Albion Monitor /Features

Salvage Skirmishes

by Philip E. Daoust

No logging consideration for local environmental and economic interests

Critics of the U.S. Forest Service have often charged that the agency exists largely to serve the interests of the timber industry and not the American public. The same critics point to a number of recent examples to prove their point:

In 1994, the Alaska Wilderness and Recreation Tourism Association (AWRTA) sued the U.S. Forest Service to halt the sale of 282 million board feet of timber in the Tongass National Forest in southeast Alaska.

The group claimed it filed the suit because the members of its association consist largely of business representatives who claim logging in the Tongass is hurting the tourism industry. These businesses include many family-owned wildnerness supply shops, fishing charters, restaurants and lodges.

But on March 1 of this year, AWRTA agreed to settle the lawsuit, allowing the Forest Service to immediately release 105 million board feet of timber for sale.

Led by Louisiana-Pacific/Ketchikan, timber companies are now trying to to have the settlement blocked, AWRTA executive director Steven Behnke said.

AWRTA claims that LPK and the Alaska Forest Association -- a timber industry group -- don't like the settlement because it is their intention to win control of the Tongass timber sales without consideration to local environmental and economic interests.

LPK would like the timber sales for itself, Behnke said, because 85 percent of the timber released from the settlement will go to local timber companies and only 13 percent to LPK.

The agency's apparent unwillingness to hold timber companies accountable for the alleged thefts

Timber Theft Probe Squelched

Last month two watchdog groups charged officials of the U.S. Forest Service with obstructing an internal investigation that sought to determine if Weyerhaeuser Co. illegally cut down valuable timber worth millions of dollars in national forests of the Pacific Northwest.

The Forest Service is accused of failing to protect thousands of acres of national forest land from illegal logging and allowing such operations to continue without legal intervention required by law.

Furthermore, the 24-page report, released jointly by the Public Employees for Environmental Responsibility and the Government Accountability Project, contends that forestry officials warned Weyerhauser employees that there was an on-going investigation by the agency into their logging practices.

The two groups are made up of former members of a special task force created by the Forest Service in 1991 to determine if companies that held contracts with the agency committed large-scale timber thefts in national forests.

After Forest Service Chief Jack Ward Thomas' sudden cancellation of the probe last year, task force members organized to draw public attention to the agency's apparent unwillingness to hold timber companies accountable for the alleged thefts.

Frank Mendizabal, a spokesperson for Weyerhauser Co., told the Associated Press recently: "We operate this company in a legal manner at all times. Period."

The Forest Service refused to comment on the case Friday.

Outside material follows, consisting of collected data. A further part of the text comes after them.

(** The same with a DeepL key. *)
Definition converted_with_key (key : string) : session :=
  <["DEEPL_API_KEY" := Some key]> converted.

(** Widget values: nothing typed, nothing pressed but what is said. *)
Definition widgets (provider : string) (file : option (list Byte.byte))
    (analyze : bool) (target : string) (translate : bool) : inputs :=
  {| okey := ""; reset_openai_key := false;
     dkey := ""; reset_deepl_key := false;
     translation_provider := provider;
     uploaded_pdf := file;
     user_prompt := "";
     analyze_button := analyze;
     target := target;
     translate_button := translate |}.

(** ** Runs of the whole script *)

(** The session after lines 69-70: an entry that is missing is set to
    [None]. *)
Definition set_default (k : string) (v : option string) (s : session)
  : session :=
  match s !! k with
  | Some _ => s
  | None => <[k := v]> s
  end.

Definition init (s : session) : session :=
  set_default "DEEPL_API_KEY" None (set_default "OPENAI_API_KEY" None s).

(** Both key entries exist. *)
Definition has_keys (s : session) : Prop :=
  is_Some (s !! "OPENAI_API_KEY") /\ is_Some (s !! "DEEPL_API_KEY").

(** What line 111-114 makes of a session that has the key entry. *)
Definition client_of (W : World) (s : session) : option string :=
  if _OPENAI_AVAILABLE W then
    let key := default None (s !! "OPENAI_API_KEY") in
    if truthy key then key else None
  else None.

(** The script after lines 69-70. *)
Definition after_init (W : World) (inp : inputs) : script unit :=
  sidebar inp;;
  client ← openai_client W;
  st (Title "📄 PDF → Markdown → Translate");;
  st (Caption "Structured Markdown extraction with optional translation");;
  st (Subheader "Upload a PDF");;
  st (FileUploader "📤 PDF (multi-page)");;
  st (TextArea "✍️ Optional user prompt:");;
  st (Button "🔍 Convert to Markdown");;
  convert W inp;;
  st (Markdown (PStr "---"));;
  translation_section W inp client.

(** What a run shows before the translation section, when the sidebar is
    through: the events [sidebar] of the sidebar and [conversion] of the
    conversion, around the fixed elements. *)
Definition before_translation (sidebar conversion : list event) : list event :=
  sidebar
  ++ [UI (Title "📄 PDF → Markdown → Translate");
      UI (Caption "Structured Markdown extraction with optional translation");
      UI (Subheader "Upload a PDF");
      UI (FileUploader "📤 PDF (multi-page)");
      UI (TextArea "✍️ Optional user prompt:");
      UI (Button "🔍 Convert to Markdown")]
  ++ conversion
  ++ [UI (Markdown (PStr "---"))].

(** The elements shown, in order. *)
Definition shown (evs : list event) : list element :=
  omap (fun ev => match ev with UI e => Some e | Net _ => None end) evs.

(** [m] makes no outbound call. *)
Definition silent {A} (m : script A) : Prop :=
  forall s : session, network_calls (m s).2 = [].

(** From a session with both key entries, [m] leaves one, and does not end
    with an exception. *)
Definition safe {A} (m : script A) : Prop :=
  forall s : session,
    has_keys s -> has_keys (m s).1.2 /\ forall ex, (m s).1.1 <> Exc ex.

(** No entry is removed. *)
Definition grows : relation session := fun s s' => dom s ⊆ dom s'.

(** The call that the translation section may make from session [s]: on the
    DeepL path the POST with the stored key, the stored Markdown and the code
    of the target; on the other path the chat request of the client, with
    the target name and the stored Markdown. *)
Definition expected_call (inp : inputs) (client : option string) (s : session)
    (c : net_call) : Prop :=
  match c with
  | HttpPost r =>
      translation_provider inp = "DeepL"
      /\ exists (key : option string) (code : string),
          s !! "DEEPL_API_KEY" = Some key
          /\ LANG_NAME_TO_CODE !! target inp = Some code
          /\ r = deepl_request key (default None (s !! "analysis_result")) code
  | ChatCreate api_key r =>
      translation_provider inp <> "DeepL"
      /\ client = Some api_key
      /\ r = o3mini_request (target inp) (default None (s !! "analysis_result"))
  end.

(** [{v: k for k, v in items}] for any list of items (line 59 takes the items
    of [DEEPL_SUPPORTED_LANGS]). *)
Definition invert (items : list (string * string)) : gmap string string :=
  foldl (fun m kv => <[kv.2 := kv.1]> m) ∅ items.

(** The same widget values with the two key fields and the OpenAI reset
    button as given. *)
Definition with_keys (okey dkey : string) (reset : bool) (inp : inputs)
  : inputs :=
  {| okey := okey; reset_openai_key := reset;
     dkey := dkey; reset_deepl_key := reset_deepl_key inp;
     translation_provider := translation_provider inp;
     uploaded_pdf := uploaded_pdf inp;
     user_prompt := user_prompt inp;
     analyze_button := analyze_button inp;
     target := target inp;
     translate_button := translate_button inp |}.

(** * Properties *)

(** Unfolds the operations of the script monad, so that a piece of script
    applied to a session state computes. *)
Ltac script_unfold :=
  cbv beta iota delta
    [mbind mret script_mbind script_mret script_bind script_ret
     try_except lift raise st_rerun st emit when
     setdefault getattr getitem get assign].

(** ** Text *)

Example strip_spaces :
  PyStr.strip ("  Hello " +:+ nl) = "Hello".
Proof. reflexivity. Qed.

Example strip_keeps_inner :
  PyStr.strip (nl +:+ "a  b" +:+ nl +:+ nl) = "a  b".
Proof. reflexivity. Qed.

Example strip_unicode :
  PyStr.strip (nbsp +:+ ideographic_space +:+ "Bokmål" +:+ nbsp +:+ nl)
  = "Bokmål".
Proof. vm_compute. reflexivity. Qed.

(** [à] is C3 A0: its last byte is that of U+00A0, and it stays. *)
Example strip_keeps_letters :
  PyStr.strip (" voilà") = "voilà".
Proof. vm_compute. reflexivity. Qed.

Lemma strip_empty : PyStr.strip "" = "".
Proof. reflexivity. Qed.

Lemma py_or_falsy (x : option string) (d : string) :
  truthy x = false -> py_or x d = d.
Proof. by destruct x as [[|??]|]. Qed.

(** *** Numbers read back *)

Lemma digit_pretty_N_char (d : N) :
  (d < 10)%N -> digit (pretty_N_char d) = Some d.
Proof.
  intros Hd.
  assert (d = 0 \/ d = 1 \/ d = 2 \/ d = 3 \/ d = 4 \/ d = 5 \/ d = 6
          \/ d = 7 \/ d = 8 \/ d = 9)%N as Hcases by lia.
  by repeat destruct Hcases as [->|Hcases]; [..|subst].
Qed.

Lemma read_digits_pretty_N_go (x : N) :
  forall s : string, read_digits (pretty_N_go x s) 0 = read_digits s x.
Proof.
  induction (N.lt_wf_0 x) as [x _ IH]. intros s.
  assert (x = 0 \/ 0 < x)%N as [->|Hx] by lia.
  - by rewrite pretty_N_go_0.
  - rewrite pretty_N_go_step by done.
    rewrite IH by (by apply N.div_lt). simpl.
    rewrite digit_pretty_N_char by (by apply N.mod_lt).
    f_equal. rewrite (N.div_mod x 10) at 3 by done. lia.
Qed.

(** The numeral of a positive number does not begin with a zero. *)
Lemma pretty_N_go_head (x : N) :
  (0 < x)%N ->
  forall s : string,
    exists (c : ascii) (r : string),
      pretty_N_go x s = String c r /\ digit c <> Some 0%N.
Proof.
  induction (N.lt_wf_0 x) as [x _ IH]. intros Hx s.
  rewrite pretty_N_go_step by done.
  destruct (N.eq_dec (x / 10)%N 0%N) as [Hsmall|Hbig%N.neq_0_lt_0].
  - rewrite Hsmall, pretty_N_go_0. do 2 eexists. split; [done|].
    assert (x < 10)%N as Hlt by (by apply N.div_small_iff in Hsmall).
    rewrite N.mod_small by done. rewrite digit_pretty_N_char by done.
    intros [= ->]. lia.
  - apply IH; [by apply N.div_lt|done].
Qed.

Lemma read_nat_pretty (x : N) : read_nat (pretty x) = Some x.
Proof.
  unfold pretty, pretty_N. case_decide as Hx; [by subst|].
  destruct (pretty_N_go_head x ltac:(lia) "") as (c & r & Heq & Hc).
  pose proof (read_digits_pretty_N_go x "") as Hread. rewrite Heq in *.
  unfold read_nat. destruct r; [done|].
  by rewrite bool_decide_eq_false_2.
Qed.

Lemma read_int_of_int (z : Z) : read_int (PyStr.of_int z) = Some z.
Proof.
  unfold PyStr.of_int, pretty, pretty_Z.
  destruct z as [|p|p].
  - done.
  - change (pretty p) with (pretty (Npos p)).
    pose proof (read_nat_pretty (Npos p)) as Hread.
    unfold pretty, pretty_N in *. case_decide; [done|].
    destruct (pretty_N_go_head (Npos p) ltac:(lia) "") as (c & r & Heq & Hc).
    rewrite Heq in *. unfold read_int.
    rewrite bool_decide_eq_false_2; [by rewrite Hread|].
    intros ->. unfold read_nat in Hread. by destruct r.
  - change (pretty p) with (pretty (Npos p)).
    change (read_int (String "-" (pretty (Npos p))) = Some (Z.neg p)).
    unfold read_int. rewrite bool_decide_eq_true_2 by done.
    by rewrite read_nat_pretty.
Qed.
(** *** White space stripped *)

Lemma blank_nil : blank [].
Proof. by exists []. Qed.

Lemma blank_cons (w l : list ascii) :
  w ∈ space_words -> blank l -> blank (w ++ l).
Proof.
  intros Hw (ws & Hws & ->). exists (w :: ws). split; [by constructor|done].
Qed.

Lemma blank_app (l1 l2 : list ascii) : blank l1 -> blank l2 -> blank (l1 ++ l2).
Proof.
  intros (ws1 & Hws1 & ->) (ws2 & Hws2 & ->). exists (ws1 ++ ws2).
  split; [by apply Forall_app|by rewrite concat_app].
Qed.

Lemma byte_true (n : N) (a : ascii) :
  PyStr.byte n a = true -> a = ascii_of_N n.
Proof.
  unfold PyStr.byte, PyStr.code. intros <-%N.eqb_eq.
  symmetry. apply ascii_N_embedding.
Qed.

(** What the scan takes off is a white space code point. *)
Lemma space1_word (a : ascii) : PyStr.space1 a = true -> [a] ∈ space_words.
Proof.
  destruct a as [[] [] [] [] [] [] [] []]; intros H; vm_compute in H;
    try discriminate; apply (bool_decide_unpack _); vm_compute; exact I.
Qed.

Lemma space2_word (a b : ascii) :
  PyStr.space2 a b = true -> [a; b] ∈ space_words.
Proof.
  unfold PyStr.space2.
  intros [->%byte_true [->%byte_true| ->%byte_true]%orb_true_iff]%andb_true_iff;
    apply (bool_decide_unpack _); vm_compute; exact I.
Qed.

Lemma general_punctuation_word (c : ascii) :
  PyStr.between 0x80 0x8A c = true ->
  [ascii_of_N 0xE2; ascii_of_N 0x80; c] ∈ space_words.
Proof.
  destruct c as [[] [] [] [] [] [] [] []]; intros H; vm_compute in H;
    try discriminate; apply (bool_decide_unpack _); vm_compute; exact I.
Qed.

Lemma space3_word (a b c : ascii) :
  PyStr.space3 a b c = true -> [a; b; c] ∈ space_words.
Proof.
  unfold PyStr.space3. rewrite !orb_true_iff, !andb_true_iff, !orb_true_iff.
  intros [[[[[->%byte_true ->%byte_true] ->%byte_true]
           |[[->%byte_true ->%byte_true]
             [[[Hc| ->%byte_true]| ->%byte_true]| ->%byte_true]]]
          |[[->%byte_true ->%byte_true] ->%byte_true]]
         |[[->%byte_true ->%byte_true] ->%byte_true]];
    try (by apply general_punctuation_word);
    apply (bool_decide_unpack _); vm_compute; exact I.
Qed.

(** A white space code point at the head of a text is seen by the scan. *)
Lemma space_word_head (w l : list ascii) :
  w ∈ space_words -> w `prefix_of` l -> seen_at_head l.
Proof.
  intros Hw [k ->].
  assert (Hall : Forall (fun w => forall k, seen_at_head (w ++ k)) space_words).
  { unfold space_words. apply Forall_fmap. unfold whitespace_code_points.
    repeat (apply List.Forall_cons; [intros k'; vm_compute; auto|]).
    apply List.Forall_nil. }
  rewrite Forall_forall in Hall. by apply Hall.
Qed.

The Forest Service has already spent more than $300,000 to prepare Thunder Mountain for auction

Environmentalist Bid Turned Down

The Northwest Ecosystem Alliance (NWEA), a Washington state based conservation group, has been trying to stop the scheduled salvage logging of the state's Thunder Mountain Area, but with little success.

The NWEA offered the highest bid for a contract to purchase approximately 3.5 million board feet of mostly fire damaged timber in the area last December, offering to pay nearly $30,000 for 275 acres -- about $8.25 per thousand board feet of timber.

The group stated its intention to leave the forest standing and put it into a permanent preservation trust to keep it from ever being logged.

But the bid was rejected by supervisors of the Okanogan National Forest in March because they said the land was slated for clear cutting in the salvage contract. Environmental groups, the supervisors decided, were not qualified to bid on the contract with the plan to preserve the forest.

Mitch Friedman, NWEA's executive director, said the decision doesn't make sense because it was a "win-win solution for everybody."

Friedman said the Forest Service has already spent more than $300,000 to prepare Thunder Mountain for auction and will almost surely spend at least that amount to officiate the contract, build roads into the forest and conduct environmental assessment reports.